Top of Recorded information

(* ===== verification/Utils.v ===== *)
(** * [utils/utils.go]: slices, maps, files and retries

    The helpers are pure functions except for the ones that look at the file
    system ([OS]) or sleep between attempts. *)

From S2P Require Import Prelude GoStrings Api GoRuntime Mutx Exec.

#[local] Open Scope string_scope.
#[local] Open Scope list_scope.
#[local] Open Scope Z_scope.

(** ** Slices *)

Fixpoint ContainsString (slice : list string) (s : string) : bool :=
  match slice with
  | [] => false
  | item :: rest => if String.eqb item s then true else ContainsString rest s
  end.

Fixpoint SliceRemoveString (slice : list string) (s : string) : list string :=
  match slice with
  | [] => []
  | item :: rest =>
      if String.eqb item s then SliceRemoveString rest s
      else item :: SliceRemoveString rest s
  end.

Definition SliceSubSlice (src dst : list string) : list string :=
  foldl (λ result item, if negb (ContainsString dst item) then result ++ [item] else result) [] src.

(** The result is built by ranging over a map: its order is the runtime's. *)
Definition SliceMergeSlice `{GoRuntime} (src dst : list string) : list string :=
  let tmp : gmap string bool := foldl (λ tmp s, <[s:=true]> tmp) ∅ src in
  let tmp := foldl (λ tmp d, <[d:=true]> tmp) tmp dst in
  foldl (λ result kv, result ++ [kv.1]) [] (map_range 0 tmp).

Definition SliceEqualSlice (src dst : list string) : bool :=
  if negb (Nat.eqb (length src) (length dst)) then false
  else forallb (ContainsString dst) src.

Definition MapEqualMap `{GoRuntime} (src dst : gmap string string) : bool :=
  if negb (Nat.eqb (size src) (size dst)) then false
  else forallb (λ kv, match dst !! kv.1 with
                      | Some v => String.eqb kv.2 v
                      | None => false
                      end) (map_range 1 src).

(** ** Names *)

(** [strings.Split] never returns an empty slice, so the last element exists. *)
Definition PartitionName (lv : string) : string :=
  let strtemp := Split lv "-" in
  CarinaPrefix +:+ "/" +:+ default "" (last strtemp).

(** ** Pods *)

Definition ConfigSourceAnnotationKey := "kubernetes.io/config.source".
Definition ApiserverSource := "api".

(** [GetPodSource] of a pod with these annotations and this UID. *)
Definition GetPodSource (annotations : gmap string string) (uid : string) : res string :=
  match annotations !! ConfigSourceAnnotationKey with
  | Some source => (source, None)
  | None => ("", Some (ErrString ("cannot get source of pod " +:+ uid)))
  end.

Definition IsStaticPod (annotations : gmap string string) (uid : string) : bool :=
  match GetPodSource annotations uid with
  | (source, None) => negb (String.eqb source ApiserverSource)
  | (_, Some _) => false
  end.

(** ** Files *)

Section files.
Context {W : Type} `{OS W}.

(** [exists]: [Some info] when present; an error other than [IsNotExist]
    counts as present with a nil [FileInfo]. *)
Definition exists_ (path : string) : M (Node W) (option stat_result * bool) := λ n,
  (Done (match os_stat path (nd_world n) with
         | StatNotExist => (None, false)
         | StatError => (None, true)
         | i => (Some i, true)
         end), n).

Definition FileExists (filepath : string) : M (Node W) bool :=
  p ← exists_ filepath;
  match p with
  | (_, false) => mret false
  | (None, true) => panic "invalid memory address or nil pointer dereference"
  | (Some i, true) => mret (match i with StatRegular => true | _ => false end)
  end.

Definition DirExists (path : string) : M (Node W) bool :=
  p ← exists_ path;
  match p with
  | (_, false) => mret false
  | (None, true) => panic "invalid memory address or nil pointer dereference"
  | (Some i, true) => mret (match i with StatDir => true | _ => false end)
  end.

Lemma keeps_exists path : keeps_locks (exists_ path).
Proof. done. Qed.

#[local] Hint Resolve keeps_exists : go_db.

Lemma keeps_FileExists path : keeps_locks (FileExists path).
Proof. unfold FileExists. keeps. Qed.

Lemma keeps_DirExists path : keeps_locks (DirExists path).
Proof. unfold DirExists. keeps. Qed.
End files.

#[export] Hint Resolve keeps_FileExists keeps_DirExists : go_db.

(** ** Retries *)

Section retry.
Context {St : Type}.

(** The attempts that are left, and the error of the last one. *)
Fixpoint until_max_retry (f : M St (option error)) (left : nat) (err : option error)
  : M St (option error) :=
  match left with
  | O => mret err
  | S left' =>
      err ← f;
      match err with
      | None => mret None
      | Some _ => until_max_retry f left' err
      end
  end.

Definition UntilMaxRetry (f : M St (option error)) (maxRetry : Z) : M St (option error) :=
  until_max_retry f (Z.to_nat maxRetry) None.

Lemma keeps_until_max_retry `{HasLocks St} f n err :
  keeps_locks f → keeps_locks (until_max_retry f n err).
Proof.
  intros Hf. revert err. induction n as [|n IH]; intros err; simpl; keeps; auto.
Qed.

Lemma keeps_UntilMaxRetry `{HasLocks St} f n : keeps_locks f → keeps_locks (UntilMaxRetry f n).
Proof. apply keeps_until_max_retry. Qed.

(** [F] holds as long as the attempts fail. *)
Lemma wp_until_max_retry (f : M St (option error)) (n : nat) (F : option error → St → Prop)
    (Q : option error → St → Prop) err s :
  F err s →
  (∀ err s, F err s → wp f (λ e s', match e with
                                      | None => Q None s'
                                      | Some _ => F e s'
                                      end) s) →
  (∀ err s, F err s → Q err s) →
  wp (until_max_retry f n err) Q s.
Proof.
  intros HF Hf HQ. revert err s HF. induction n as [|n IH]; intros err s HF; simpl.
  { apply wp_ret. auto. }
  apply wp_bind. eapply wp_mono; [by eapply Hf|]. intros [e|] s' H'; simpl in *; auto.
Qed.

(** The first success ends the retries; a failure that persists is returned
    after [maxRetry] attempts. *)
Lemma UntilMaxRetry_success f n s s' :
  0 < n → f s = (Done None, s') → UntilMaxRetry f n s = (Done None, s').
Proof.
  intros Hn Hf. unfold UntilMaxRetry. destruct (Z.to_nat n) eqn:E; [lia|].
  simpl. by rewrite (bind_done _ _ _ _ _ Hf).
Qed.

Lemma UntilMaxRetry_constant_failure f n s e :
  0 < n → f s = (Done (Some e), s) → UntilMaxRetry f n s = (Done (Some e), s).
Proof.
  intros Hn Hf. unfold UntilMaxRetry.
  assert (∀ k err, until_max_retry f (S k) err s = (Done (Some e), s)) as Hk.
  { induction k as [|k IH]; intros err; cbn [until_max_retry];
      rewrite (bind_done _ _ _ _ _ Hf); [done|apply (IH (Some e))]. }
  destruct (Z.to_nat n) eqn:E; [lia|]. apply Hk.
Qed.
End retry.

#[export] Hint Resolve keeps_UntilMaxRetry : go_db.

(** ** What the slice helpers compute *)

Lemma ContainsString_spec l s : ContainsString l s = true ↔ s ∈ l.
Proof.
  induction l as [|x l IH]; simpl; [set_solver|].
  rewrite elem_of_cons. destruct (String.eqb_spec x s) as [->|Hne]; [naive_solver|].
  rewrite IH. naive_solver.
Qed.

Lemma ContainsString_false l s : ContainsString l s = false ↔ s ∉ l.
Proof. rewrite <- ContainsString_spec. by destruct (ContainsString l s). Qed.

Lemma SliceRemoveString_spec l s : SliceRemoveString l s = filter (λ x, x ≠ s) l.
Proof.
  induction l as [|x l IH]; simpl; [done|].
  destruct (String.eqb_spec x s) as [->|Hne].
  - rewrite filter_cons_False; [done|naive_solver].
  - by rewrite filter_cons_True, IH.
Qed.

Lemma foldl_snoc_if {A} (P : A → bool) (l acc : list A) :
  foldl (λ r x, if P x then r ++ [x] else r) acc l = acc ++ List.filter P l.
Proof.
  revert acc. induction l as [|x l IH]; intros acc; simpl; [by rewrite app_nil_r|].
  rewrite IH. destruct (P x); [by rewrite <- app_assoc|done].
Qed.

Lemma SliceSubSlice_spec src dst :
  SliceSubSlice src dst = List.filter (λ x, negb (ContainsString dst x)) src.
Proof. unfold SliceSubSlice. apply (foldl_snoc_if (λ x, negb (ContainsString dst x))). Qed.

Lemma foldl_insert_true (l : list string) (m : gmap string bool) k :
  is_Some (foldl (λ tmp s, <[s:=true]> tmp) m l !! k) ↔ k ∈ l ∨ is_Some (m !! k).
Proof.
  revert m. induction l as [|x l IH]; intros m; simpl.
  { split; [by right|]. intros [Hk|]; [by apply not_elem_of_nil in Hk|done]. }
  rewrite IH, elem_of_cons. destruct (decide (k = x)) as [->|Hne].
  - rewrite lookup_insert_eq. naive_solver eauto.
  - rewrite lookup_insert_ne by done. naive_solver.
Qed.

Lemma foldl_keys {V} (l : list (string * V)) acc :
  foldl (λ result kv, result ++ [kv.1]) acc l = acc ++ l.*1.
Proof.
  revert acc. induction l as [|x l IH]; intros acc; simpl; [by rewrite app_nil_r|].
  by rewrite IH, <- app_assoc.
Qed.

(** Merging is set union, whatever order the runtime ranges in. *)
Lemma SliceMergeSlice_spec `{GoRuntimeLaws} src dst :
  NoDup (SliceMergeSlice src dst) ∧
  ∀ k, k ∈ SliceMergeSlice src dst ↔ k ∈ src ∨ k ∈ dst.
Proof.
  unfold SliceMergeSlice. rewrite foldl_keys. simpl. split; [apply map_range_NoDup|].
  intros k. rewrite list_elem_of_fmap. transitivity
    (is_Some (foldl (λ tmp d, <[d:=true]> tmp) (foldl (λ tmp s, <[s:=true]> tmp)
      (∅ : gmap string bool) src) dst !! k)).
  - split.
    + intros ([k' v] & -> & Hk%elem_of_map_range). by exists v.
    + intros [v Hv]. exists (k, v). split; [done|]. by apply elem_of_map_range.
  - rewrite !foldl_insert_true, lookup_empty. unfold is_Some. naive_solver.
Qed.

(** [MapEqualMap] decides equality. *)
Lemma MapEqualMap_spec `{GoRuntimeLaws} src dst : MapEqualMap src dst = true ↔ src = dst.
Proof.
  unfold MapEqualMap. destruct (Nat.eqb_spec (size src) (size dst)) as [Hs|Hs]; simpl; last first.
  { split; [done|]. by intros ->. }
  rewrite forallb_forall. split.
  - intros Hall.
    assert (src ⊆ dst) as Hsub.
    { apply map_subseteq_spec. intros k v Hk.
      specialize (Hall (k, v)). rewrite <- list_elem_of_In, elem_of_map_range in Hall.
      specialize (Hall Hk). simpl in Hall. destruct (dst !! k) as [v'|]; [|done].
      apply String.eqb_eq in Hall. by subst. }
    apply map_eq. intros k. destruct (decide (src = dst)) as [->|Hne]; [done|].
    exfalso. pose proof (map_subset_size src dst) as Hlt.
    enough (size src < size dst)%nat by lia. apply Hlt. by apply strict_spec_alt.
  - intros -> [k v] Hk. rewrite <- list_elem_of_In, elem_of_map_range in Hk.
    simpl. rewrite Hk. by apply String.eqb_eq.
Qed.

Bottom of Recorded information

#### [Problem to solve]
In the entries above, find each line that includes the string "attempts" and copy it.

#### [Response to this task]
    system ([OS]) or sleep between attempts. *)
(** The attempts that are left, and the error of the last one. *)
(** [F] holds as long as the attempts fail. *)
    after [maxRetry] attempts. *)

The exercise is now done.